Die Auslegung als Klageerweiterung birgt allerdings das Risiko der Bestandskraft des zweiten Bescheids, da die Zulässigkeit einer Klageerweiterung gem. § 91 VwGO von der Zustimmung des Beklagten oder der Bejahung der Sachdienlichkeit der Klageerweiterung abhängt."
6. Der Beklagte springt auf den Zug auf: "Beklagtenseits kann nun festgehalten werden, dass der Kläger zwei Bescheide anficht, damit handelt es sich um zwei Klagen, welche in zwei Verfahren zu behandeln sind."
Er hört wohl schon seine Kasse ein zweites Mal klingeln (RAe G&H).
7. Person M begründet ausführlich, warum sie trotzdem an einer Klageerweiterung festhält und eine zweite Klage weiterhin ablehnt.
8. Das Gericht akzeptiert die Klageerweiterung, das zweite Az. und die zweite Kostennote werden hinfällig. Allerdings, "
ob die Klageerweiterung zulässig ist, wird im Urteil zu entscheiden sein".

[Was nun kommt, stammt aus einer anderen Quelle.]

(* ===== verification/LatencyTest.v ===== *)
(** The latency benchmark over DDS
    ([src/other/pubsub/dds/performance/latency/LatencyTestPublisher.cpp] and
    [LatencyTestSubscriber.cpp]): the endpoints of a payload, the listeners, and [run] and
    [test] of both sides as steps between two calls of the library.  What the library answers
    and the readings of the clock are arguments. *)
From S2P Require Import Prelude Double LatencyTypes Percentile.
Import Double.

Module LatencyTest.
Import LatencyTypes Percentile.

(** ** The endpoints for a payload: the pointers that are set *)
Record endpoints := mkEnds {
  type_ : bool;          (* latency_data_type_ *)
  registered : bool;     (* the participant knows the type *)
  pub_topic : bool;      (* latency_data_pub_topic_ *)
  sub_topic : bool;
  writer : bool;
  reader : bool;
}.
Definition no_ends : endpoints := mkEnds false false false false false false.
Definition full : endpoints := mkEnds true true true true true true.

(** The answers to the calls that make them, in the order of the publisher; the subscriber
    creates the two topics the other way round. *)
Record creation := mkCreation {
  register_ok : bool;
  pub_topic_ok : bool;
  sub_topic_ok : bool;
  writer_ok : bool;
  reader_ok : bool;
}.

(** [init_static_types] *)
Definition init_static_types (a : creation) (e : endpoints) : bool * endpoints :=
  if type_ e then (false, e)
  else if registered e then (false, e)
  else (register_ok a, mkEnds true (register_ok a) (pub_topic e) (sub_topic e) (writer e) (reader e)).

Der Beklagte wird um Stellungnahme gebeten, ob
- der Klageerweiterung zugestimmt wird und verneinendenfalls eine Stellungnahme anheimgestellt, ob
- die Klageerweiterung als sachdienlich betrachtet wird.
Auch über 7 Monate nach Klageerhebung hat es das Gericht noch nicht geschafft, auf Kammer oder Einzelrichter zu entscheiden.
Person M wird ihre Strategie weiter verfolgen, sowohl Gericht als auch Beklagten zeitlich genau definiert zu beschäftigen.
Person M hat aus der ersten Klage taktisch sehr viel gelernt!